_INSTRUCTIONS FOR THE TASK:_
Count the lines below that include the word "Ascii", then give that number and no other words.

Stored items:

(** ** The engine and the map *)
Section refinement.
Context (xxh3_64 crc32 : bytes -> Z) {S F M C B J : Type}.
Context `{AR : !Arrow, ARL : !ArrowLaws, PF : !ParquetFile F, PFL : !ParquetFileLaws F, FB : !FileBytes F, FBL : !FileBytesLaws F}.
Context `{FC : !FooterCodec, FCL : !FooterCodecLaws, SJ : !SchemaJson, SJL : !SchemaJsonLaws}.
Context `{RB : !Roaring B, RL : !RoaringLaws B, FJ : !FooterJson J, FJL : !FooterJsonLaws J}.
Context `{PR : !Prost, MJ : !ManifestJson, WS : !WalSink S, FS : !FileSystem S}.
Context `{SM : !SkipMap M, SML : !SkipMapLaws M, LC : !LruCache C, LCL : !LruCacheLaws C, RS : !RowSerde, RSL : !RowSerdeLaws}.
Context (dv_iter : gmap string (DeletionVector B) -> list (string * DeletionVector B)).
Implicit Types (e : Engine S M C) (d : Disk) (ts : list ATable) (f : DataFileMeta).
Local Abbreviation sh := (shown crc32 (B := B)).
Local Abbreviation view d e := (dview (F := F) d e).
Local Abbreviation StoreOk := (StoreInv.StoreOk xxh3_64 crc32 (F := F) (B := B)).
Local Abbreviation WriterOk d e ts := (Engine.WriterOk xxh3_64 crc32 (B := B) (disk_files d) (disk_puffins d) e ts).
Local Abbreviation all d e ts := (all_versions (view d e) ts (sh (view d e))).
Local Abbreviation current e := (vs_current (eg_version e)).
Local Abbreviation next_sid e := (cat_next_version (eg_catalog e)).
Local Abbreviation counter e := (GlobalSeq.counter (eg_global e)).
Local Abbreviation visible e := (GlobalSeq.counter (eg_visible e)).

(** Memtables that a flush can write: rows that fit the schema, short keys,
    sizes within the file format, and no two tables with the same first
    sequence number. *)
Record Fits e : Prop := {
  fi_tables : Forall (fun t => Flushable (eg_schema e) (bloom_bits_per_key (eg_config e)) (table_versions t))
                (active (eg_memtable e) :: rev (immutable (eg_memtable e)));
  fi_firsts : NoDup (map first_seq (immutable (eg_memtable e) ++ [active (eg_memtable e)]));
}.

Lemma fits_tables e ts :
  Forall2 (table_holds (encoded_key (eg_schema e))) (active (eg_memtable e) :: rev (immutable (eg_memtable e))) ts -> Fits e ->
  Forall (fun t => Flushable (eg_schema e) (bloom_bits_per_key (eg_config e)) (at_versions t)) ts.
Proof.
  intros HF [HT _]. induction HF as [|t a l l' Ha _ IH]; [constructor|]. apply Forall_cons in HT as [Ht HT].
  constructor; [|by apply IH]. eapply Flushable_perm; [|exact Ht]. by eapply table_versions_perm.
Qed.

Lemma fits_rotatable d e ts : StoreOk d e ts -> Fits e -> Rotatable xxh3_64 crc32 (F := F) (B := B) d e ts.
Proof.
  intros HK HF. split; [done| |apply HF]. apply fits_tables; [|done].
  apply (eo_mem _ _ _ _ _ (wo_engine _ _ _ _ _ _ _ (fk_writer _ _ _ _ _ HK))).
Qed.

(** What the memtables hold after a write: new versions, all above the
    frontier, and what they held. *)
Lemma written_mem d e ts e' ts' ms r x :
  WriterOk d e ts (sh (view d e)) -> evolved e e' -> all_or_nothing (F := F) (disk_files d) (disk_puffins d) e ts e' ts' (sh (view d e)) ms r ->
  x ∈ a_all ts' -> visible e < v_seq x \/ exists y, y ∈ a_all ts /\ v_seq y = v_seq x.
Proof.
  intros HW Hev Hr Hx. destruct (evolved_fields _ _ Hev) as (_ & Ever & _). pose proof (wo_visible _ _ _ _ _ _ _ HW) as Hvis.
  assert (Hin : vmap mem_row x ∈ map (vmap mem_row) (a_all ts')) by by apply list_elem_of_fmap_2.
  destruct Hr as [(_ & _ & Hall)|(_ & _ & Hall)]; rewrite !all_split, Ever in Hall; [|rewrite app_assoc in Hall]; apply app_inv_tail in Hall; rewrite Hall in Hin.
  - apply list_elem_of_fmap in Hin as (y & E & Hy). right. exists y. split; [done|]. by injection E.
  - apply elem_of_app in Hin as [Hin|Hin].
    + left. apply list_elem_of_In, in_rev, list_elem_of_In in Hin. destruct (mutation_versions_seqs (eg_schema e) ms (counter e)) as [Hs _].
      rewrite Forall_forall in Hs. specialize (Hs _ Hin). cbn in Hs. lia.
    + apply list_elem_of_fmap in Hin as (y & E & Hy). right. exists y. split; [done|]. by injection E.
Qed.

Lemma written_visible d e ts e' ts' ms r :
  WriterOk d e ts (sh (view d e)) -> ms <> [] -> all_or_nothing (F := F) (disk_files d) (disk_puffins d) e ts e' ts' (sh (view d e)) ms r ->
  visible e <= visible e' <= Z.max (visible e) (counter e + Z.of_nat (length ms) - 1).
Proof.
  intros HW Hne Hr. pose proof (wo_visible _ _ _ _ _ _ _ HW) as Hvis. destruct ms as [|mu ms]; [done|]. cbn [length] in *.
  destruct Hr as [(_ & -> & _)|(_ & -> & _)]; cbn [length]; lia.
Qed.

Lemma written_consistent d e ts e' ts' ms r :
  WriterOk d e ts (sh (view d e)) -> consistent (all d e ts) ->
  all_or_nothing (F := F) (disk_files d) (disk_puffins d) e ts e' ts' (sh (view d e)) ms r ->
  consistent (all_versions (view d e') ts' (sh (view d e))).
Proof.
  intros HW HC [(_ & _ & Hall)|(_ & _ & Hall)]; unfold dview in *; rewrite Hall; [done|].
  destruct (mutation_versions_seqs (eg_schema e) ms (counter e)) as [Hs Hc]. rewrite Forall_forall in Hs.
  pose proof (wo_visible _ _ _ _ _ _ _ HW) as Hvis. pose proof (wo_seqs _ _ _ _ _ _ _ HW) as Hold.
  assert (Hrev : forall v, v ∈ rev (mutation_versions (eg_schema e) (counter e) ms) -> v ∈ mutation_versions (eg_schema e) (counter e) ms).
  { intros v Hv. by apply list_elem_of_In, in_rev, list_elem_of_In in Hv. }
  intros v w [Hv%Hrev|Hv]%elem_of_app [Hw%Hrev|Hw]%elem_of_app Hk Hq.
  - by apply Hc.
  - specialize (Hs v Hv). specialize (Hold w Hw). lia.
  - specialize (Hs w Hw). specialize (Hold v Hv). lia.
  - by apply HC.
Qed.

(** Writes keep the invariant of the store. *)
Lemma written_store d e ts e' ts' ms r :
  StoreOk d e ts -> WriterOk d e' ts' (sh (view d e)) -> evolved e e' -> Fits e' -> ms <> [] ->
  all_or_nothing (F := F) (disk_files d) (disk_puffins d) e ts e' ts' (sh (view d e)) ms r ->
  StoreOk d e' ts'.
Proof.
  intros HK HW' Hev HFits Hne Hr. pose proof (fk_writer _ _ _ _ _ HK) as HW.
  pose proof (fun x => written_mem d e ts e' ts' ms r x HW Hev Hr) as Hmem.
  pose proof (written_visible d e ts e' ts' ms r HW Hne Hr) as [Hvis _].
  pose proof (written_consistent d e ts e' ts' ms r HW (or_consistent _ _ _ (fk_ordered _ _ _ _ _ HK)) Hr) as Hcons.
  pose proof (fits_tables e' ts' (eo_mem _ _ _ _ _ (wo_engine _ _ _ _ _ _ _ HW')) HFits) as Htab.
  clear Hr HW. destruct e as [cfg sch gl vis wal mm ver cat cache comp pend live ro cl].
  destruct e' as [cfg1 sch1 gl1 vis1 wal1 mm1 ver1 cat1 cache1 comp1 pend1 live1 ro1 cl1].
  unfold evolved, with_state in Hev. cbn in Hev, Hvis, Hmem, Htab. injection Hev as -> -> -> -> -> -> -> -> ->.
  destruct HK as [_ [O1 O2 O3 O4 O5 O6 O7 _] Hnd _ Hsch Hver Hrows Hsid HX Hfiles Hpaths Hpend Htidy Hfront].
  split; try done.
  - split; try done. intros l f x Hf Hx. cbn in *. destruct (Hmem x Hx) as [Hx'|(y & Hy & <-)]; [|by eapply O2].
    specialize (Hfront l f Hf). lia.
  - pose proof (fi_firsts _ HFits) as H. rewrite map_app in H. by apply NoDup_app in H as [? _].
  - destruct ts' as [|t ts']; [done|]. by apply Forall_cons in Htab as [_ ?].
  - intros l f Hf. destruct (Hfiles l f Hf) as (Hp & rd & dv & [R1 R2 R3 R4 R5 R6 R7]). split; [done|]. by exists rd, dv.
  - intros l f Hf. specialize (Hfront l f Hf). cbn in *. lia.
Qed.

(** ** Runs of the engine *)
Definition state : Type := Disk * Engine S M C.

(** The writes a caller can make, with the mutations they ask for. *)
Inductive eng_write d e : list Mutation -> Engine S M C * written -> Prop :=
  | write_put pk row :
      eng_write d e [{| mu_pk := pk; mu_row := Some row; mu_op := Put |}]
        (eng_put xxh3_64 crc32 (B := B) (disk_files d) (disk_puffins d) e pk row)
  | write_delete pk :
      eng_write d e [{| mu_pk := pk; mu_row := None; mu_op := Delete |}]
        (eng_delete xxh3_64 crc32 (B := B) (disk_files d) (disk_puffins d) e pk)
  | write_many ms : eng_write d e ms (write_batch xxh3_64 crc32 (B := B) (disk_files d) (disk_puffins d) e ms).

(** One call that returns, under any failing system calls.  Names of new files
    are fresh, and counters do not run out. *)
Inductive eng_step : state -> Event -> state -> Prop :=
  | step_get d e pk e' r :
      Forall FieldValue_wf pk ->
      lookup_row xxh3_64 crc32 (B := B) (disk_files d) (disk_puffins d) e pk = (e', r) ->
      eng_step (d, e) (Gets pk r) (d, e')
  | step_scan d e start_pk end_pk r :
      range_scan crc32 (B := B) (eview (disk_files d) (disk_puffins d) e) start_pk end_pk = r ->
      eng_step (d, e) (Scans start_pk end_pk r) (d, e)
  | step_write d e ms e' w :
      Forall mutation_wf ms -> counter e + Z.of_nat (length ms) <= SEQNUM_MAX ->
      eng_write d e ms (e', w) ->
      eng_step (d, e) (Writes ms w) (d, e')
  | step_flush e fresh sched w w' e' r :
      fresh_names (Datatypes.S (length (immutable (eg_memtable e)))) fresh e ->
      next_sid e + Z.of_nat (Datatypes.S (length (immutable (eg_memtable e)))) < 2 ^ 63 ->
      eng_flush xxh3_64 crc32 (F := F) (B := B) (J := J) dv_iter fresh e sched w = (w', Val (e', r)) ->
      eng_step (w_disk w, e) (Flushes r) (w_disk w', e')
  | step_compact e fresh uuid now_ms now sched w w' e' r :
      Compactable crc32 (F := F) (B := B) (w_disk w) e -> (forall lv, fresh_ids e lv fresh) -> next_sid e < 2 ^ 63 - 1 ->
      run_one_compaction_job xxh3_64 crc32 (F := F) (B := B) (J := J) dv_iter e fresh uuid now_ms now sched w = (w', Val (e', r)) ->
      eng_step (w_disk w, e) (Compacts r) (w_disk w', e').

(** Runs in which the memtables stay within what a flush can write. *)
Inductive eng_run : state -> list Event -> state -> Prop :=
  | run_done s : eng_run s [] s
  | run_next s ev s' evs s'' : eng_step s ev s' -> Fits s'.2 -> eng_run s' evs s'' -> eng_run s (ev :: evs) s''.

(** The engine stands for the map. *)
Record stands_for (s : state) (m : gmap bytes Row) : Prop := {
  sf_store : exists ts, StoreOk s.1 s.2 ts /\
    forall k, m !! k = outcome (visible_row crc32 (F := F) (B := B) s.1 s.2 ts k);
  sf_room : visible s.2 <= SEQNUM_MAX;
}.
(* ===== verification/Db.v ===== *)
(** * The database facade

    [MeruDB] of [src/crates/merutable/src/db.rs] and [OpenOptions] of
    [src/crates/merutable/src/options.rs]: the options become the engine's
    configuration, rows shorter than the schema are padded with defaults before
    a write, and [add_column] commits an evolved schema.  Reads, flushes,
    refreshes and shutdown call the engine.

    [BackgroundWorkers] is the number of tasks of each kind; the turns of those
    tasks are in [CompactionJob].  Joining the tasks at shutdown is their last
    turn, and not a step here.  The mirror's worker is a [MirrorWorker] beside
    its configuration; its turns are in [Mirror], and [await_mirror], which
    runs concurrently with them, is in [AwaitMirror]. *)

From Stdlib Require Import Ascii.
From S2P Require Import Prelude Decimal Disk Sequence Schema Key RowCodec WalBatch WalLog WalManager Mvcc Memtable LsmVersion DeletionVector Manifest ManifestPb Catalog Commit Compaction Picker Bloom KvIndex Arrow Codec FileReader FileWriter Cache ReadPath DvResolve Engine Gc Flush EngineOpen Recovery CompactionJob ObjectStore Mirror.
Local Open Scope Z_scope.
(** * WelcomeSign JavaScript client: the authenticated request / refresh engine

    A shallow embedding of [src/welcomesign.js] (class [WelcomeSignClient]):
    the request dispatcher [_request], the refresh coordinator
    [_refreshAccessToken], the token-writing operations ([register], [login],
    [logout], [setTokens], [clearTokens], [registerDevice], [setDeviceToken])
    and the device-session path [getDeviceInfo].

    JavaScript runs the client on one thread: an [async] function runs without
    interruption up to its next [await], and anything may run between the
    settlement of the awaited promise and the continuation.  The embedding
    keeps exactly these atomic segments: every suspended activation of
    [_request] is a [task] together with the stack of [async] callers waiting
    for it, and a labelled [step] function runs one segment.  The scheduler
    is left free (any ready segment may run next), which covers the order a
    JavaScript engine picks.

    What is taken for granted:
    - a registered callback returns normally and does not call back into the
      client; its call is recorded in the trace;
    - [removeItem] of a storage object deletes the key (the code calls it
      inside [try]/[catch], so a failure would not reach the caller either);
      [console.log] and [console.error] are left out;
    - JSON numbers are integers and a string is a list of bytes;
    - the methods that only return [this._request(endpoint, options)] are
      the operation [Request]; [startDeviceHeartbeat] is the timer calling
      [deviceHeartbeat] and [getDeviceInfo], which are operations here;
    - [createClient], which wraps a client with persistence, is not part of
      the embedding: it adds storage writes and leaves the fields of the
      client to the methods below. *)

From Stdlib Require Import ZArith Lia Ascii String DecimalString.
From stdpp Require Import base list strings gmap.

_EXERCISE SOLUTION:_
2